▶ **Required work**:
A stretch of the entries below is to be set down exactly, running from the line with "[by apply sublist_cons|done|done]." through the line with "assert (∀ a", both included, and no other line.
#####
(* ===== verification/FlowPlan.v ===== *)
(** * Flows: new text, tokens and loaded plans

    [new_text_since_baseline] of [surface_read.rs] leaves out a longest common subsequence of
    the lines of both texts.

    What replacing a token does to the tokens of a text, and what holds of the units of a
    plan that has been loaded. *)

From stdpp Require Import gmap list strings relations well_founded sorting.
From S2P Require Import Prelude DiffText AgentActivity FlowSpec FlowEngine FlowSpecCorrect.

(** [n] is the length of a longest common subsequence. *)
Definition is_lcs {A} (old new : list A) (n : nat) : Prop :=
  (∃ l, sublist l old ∧ sublist l new ∧ length l = n) ∧
  ∀ l, sublist l old → sublist l new → length l ≤ n.

Section lcs.
Context {A : Type}.
Implicit Types (old new l : list A) (n : nat).

Lemma is_lcs_nil_l new : is_lcs [] new 0.
Proof.
  split; [exists []; split_and!; [done|apply sublist_nil_l|done]|].
  by intros l ->%sublist_nil_r _.
Qed.

Lemma is_lcs_nil_r old : is_lcs old [] 0.
Proof.
  split; [exists []; split_and!; [apply sublist_nil_l|done|done]|].
  by intros l _ ->%sublist_nil_r.
Qed.

Lemma is_lcs_eq x old new n : is_lcs old new n → is_lcs (x :: old) (x :: new) (S n).
Proof.
  intros [(l&Ho&Hn&<-) Hmax]. split.
  - exists (x :: l). split_and!; [by apply sublist_skip..|done].
  - intros l' [Hl|(k&->&Hk)]%sublist_cons_r Hl'.
    + apply sublist_cons_r in Hl' as [Hl'|(k&->&Hk)]; [by apply Nat.le_le_succ_r, Hmax|].
      simpl. apply le_n_S, Hmax; [|done]. etrans; [|exact Hl]. by apply sublist_cons.
    + apply sublist_cons_r in Hl' as [Hl'|(k'&[= <-]&Hk')]; simpl; apply le_n_S, Hmax; [done| |done|done].
      etrans; [|exact Hl']. by apply sublist_cons.
Qed.

Lemma is_lcs_ne x y old new a b :
  x ≠ y → is_lcs old (y :: new) a → is_lcs (x :: old) new b →
  is_lcs (x :: old) (y :: new) (Nat.max a b).
Proof.
  intros Hne [(l&Ho&Hn&Hl) Hmax] [(l'&Ho'&Hn'&Hl') Hmax']. split.
  - destruct (Nat.max_spec a b) as [[? ->]|[? ->]].
    + exists l'. split_and!; [done|by apply sublist_cons|done].
    + exists l. split_and!; [by apply sublist_cons|done|done].
  - intros k [Hk|(k1&->&Hk)]%sublist_cons_r Hk'.
    + specialize (Hmax k Hk Hk'). lia.
    + apply sublist_cons_r in Hk' as [Hk'|(k2&[= -> _]&_)]; [|done].
      specialize (Hmax' (x :: k1)). rewrite Hmax'; [lia|by apply sublist_skip|done].
Qed.

(** [l] and [k] in the order of a list that has both. *)
Inductive interleaved : list A → list A → list A → Prop :=
| interleaved_nil : interleaved [] [] []
| interleaved_l x l k m : interleaved l k m → interleaved (x :: l) k (x :: m)
| interleaved_r x l k m : interleaved l k m → interleaved l (x :: k) (x :: m).
Lemma unless_late_moves w1 d re b :
  state r = Polling d re b → clock w ≤ clock w1 →
  wp (unless_late i d) e w1 (moves c i r e w) (unchanged e).
Proof.
  intros Hs Hw. assert (in_flight (state r) = true) as Hf by by rewrite Hs.
  pose proof (run_error _ _ _ Hrun) as Herr. pose proof (now_clock w1) as Hnow.
  apply wp_bind, wp_ask; [apply now_forward|]. intros Hw1. destruct (N.leb_spec d (now w1).1) as [Hd|Hd].
  - apply wp_bind. eapply wp_get_run; [done|].
  destruct (run_polling _ _ _ Hrun d re b Hs) as [[p t] Hp].
  apply wp_bind. eapply wp_unwrap; [done|]. apply wp_fails; first [done|lia].
  - apply wp_ret, moves_same; [lia|done|]. unfold left. rewrite Hs.
  assert (∀ a b, a + 1 ≤ b → a + 1 < b + 1) as Hlt by lia. apply Hlt.
  destruct (N.le_gt_cases d (clock (now w1).2 + TICK)) as [Hle|Hgt].
  + rewrite (proj2 (N.sub_0_le _ _) Hle). change ((0 + 499) / TICK + 1) with (TICK / TICK).
  apply N.Div0.div_le_mono. unfold TICK. lia.
  + replace (_ / TICK + 1) with ((d - (clock (now w1).2 + TICK) + 499 + 1 * TICK) / TICK)
    by (by rewrite N.div_add).
  apply N.Div0.div_le_mono. unfold TICK in *. lia.
Qed.

Lemma matched_moves w1 text d re b :
  state r = Polling d re b → clock w ≤ clock w1 →
  wp (matched i text) e w1 (moves c i r e w) (unchanged e).
Proof.
  intros Hs Hw. pose proof (run_error _ _ _ Hrun) as Herr.
  assert (is_terminal (state r) = false) as Hrunning by by rewrite Hs.
  apply wp_bind. eapply wp_get_run; [done|]. apply wp_bind.
  destruct (unit_capture (unit_of r)) as [[key lines]|] eqn:Hcap.
  - apply wp_modify. eapply wp_transition; [done|]. intros f w2 Hw2. split; [lia|].
  replace (set_vars _ e) with (set_split (split_count e) (set_vars (<[key:=last_lines text lines]> (vars e)) e))
  by by destruct e.
  apply moved_terminal; try done.
  + intros k Hk. destruct (decide (k = key)) as [->|]; [by rewrite lookup_insert_eq|].
  by rewrite lookup_insert_ne.
  + intros k n _. rewrite Hcap. intros [= <- <-]. by rewrite lookup_insert_eq.
  - apply wp_ret. eapply wp_transition; [done|]. intros f w2 Hw2. split; [lia|].
  rewrite <- (set_id e) at 2. apply moved_terminal; try done. intros k n _. by rewrite Hcap.
Qed.
(* ===== verification/FlowRun.v ===== *)
(** * Rounds and runs

    A round moves every unit in flight forward and starts or skips the units whose needs are
    final.  The needs have no cycle, so that a round always takes a flow closer to its end.
    What a run that ended, and its report, say of the steps. *)

From stdpp Require Import gmap list strings relations well_founded.
From S2P Require Import Prelude DiffText AgentActivity FlowSpec FlowEngine FlowSpecCorrect FlowPlan FlowEngineCorrect.

Local Open Scope N_scope.
#[local] Existing Instances m_ret m_bind grows_preorder.

Section flow.
Context {R : Regexes} {W : Type} {C : Client W} {L : ClockLaws W}.
Context (F : Prop) (us : list Unit) (Hus : units_ok us).
Context (Hgood : ∀ u, u ∈ us → unit_good u).
Context (Hvars : F → ∀ u, u ∈ us → needs_settle u = true →
  ∃ ts, extract_tokens (raw_text u) = Some ts ∧ ∀ t, t ∈ ts →
    ∃ u' lines, u' ∈ us ∧ unit_capture u' = Some (t, lines) ∧
      tc (needs_group us) (group u) (group u')).
Local Notation inv := (inv F us).

(** An error leaves a flow that keeps its invariant. *)
Definition aborts {E} (e : Engine) : E → Engine → W → Prop := λ _ e' _, ∃ x, inv x e' ∧ grows e e'.

Lemma wp_mono {E A} (m : M E A) e w (Q Q' : A → Engine → W → Prop) (X X' : E → Engine → W → Prop) :
  wp m e w Q X → (∀ a e w, Q a e w → Q' a e w) → (∀ x e w, X x e w → X' x e w) → wp m e w Q' X'.
Proof. unfold wp. destruct (m (e, w)) as [[[x|a] [e' w']]|]; auto. Qed.

(** ** Progress *)

(** Unit [j] after a round from time [c] over the units [idxs]. *)
Definition round_unit (c x : N) (idxs : list nat) (e' : Engine) (j : nat) (r r' : UnitRun) : Prop :=
  left x r' ≤ left c r ∧ (j ∉ idxs ∨ in_flight (state r) = false → r' = r) ∧
  (j ∈ idxs → in_flight (state r) = true → stops e' = false → left x r' < left c r) ∧
  (in_flight (state r) = true → is_pending (state r') = false).

Definition round_over (c x : N) (idxs : list nat) (e e' : Engine) : Prop :=
  ∀ j r, runs_ e !! j = Some r → ∃ r', runs_ e' !! j = Some r' ∧ round_unit c x idxs e' j r r'.

Lemma round_over_refl c x idxs e :
  c ≤ x → (stops e = true ∨ ∀ j r, j ∈ idxs → runs_ e !! j = Some r → in_flight (state r) = false) →
  round_over c x idxs e e.
Proof.
  intros Hc Hidxs j r Hr. exists r. split; [done|]. split_and!; [by apply left_mono|done| |by destruct (state r)].
  intros Hj Hf Hs. destruct Hidxs as [Hst|Hn]; [congruence|]. by rewrite (Hn j r Hj Hr) in Hf.
Qed.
#####
▶ **Reply**:
    + exists l. split_and!; [by apply sublist_cons|done|done].
  - intros k [Hk|(k1&->&Hk)]%sublist_cons_r Hk'.
    + specialize (Hmax k Hk Hk'). lia.
    + apply sublist_cons_r in Hk' as [Hk'|(k2&[= -> _]&_)]; [|done].
      specialize (Hmax' (x :: k1)). rewrite Hmax'; [lia|by apply sublist_skip|done].
Qed.

(** [l] and [k] in the order of a list that has both. *)
Inductive interleaved : list A → list A → list A → Prop :=
| interleaved_nil : interleaved [] [] []
| interleaved_l x l k m : interleaved l k m → interleaved (x :: l) k (x :: m)
| interleaved_r x l k m : interleaved l k m → interleaved l (x :: k) (x :: m).
Lemma unless_late_moves w1 d re b :
  state r = Polling d re b → clock w ≤ clock w1 →
  wp (unless_late i d) e w1 (moves c i r e w) (unchanged e).
Proof.
  intros Hs Hw. assert (in_flight (state r) = true) as Hf by by rewrite Hs.
  pose proof (run_error _ _ _ Hrun) as Herr. pose proof (now_clock w1) as Hnow.
  apply wp_bind, wp_ask; [apply now_forward|]. intros Hw1. destruct (N.leb_spec d (now w1).1) as [Hd|Hd].
  - apply wp_bind. eapply wp_get_run; [done|].
  destruct (run_polling _ _ _ Hrun d re b Hs) as [[p t] Hp].
  apply wp_bind. eapply wp_unwrap; [done|]. apply wp_fails; first [done|lia].
  - apply wp_ret, moves_same; [lia|done|]. unfold left. rewrite Hs.
  assert (∀ a b, a + 1 ≤ b → a + 1 < b + 1) as Hlt by lia. apply Hlt.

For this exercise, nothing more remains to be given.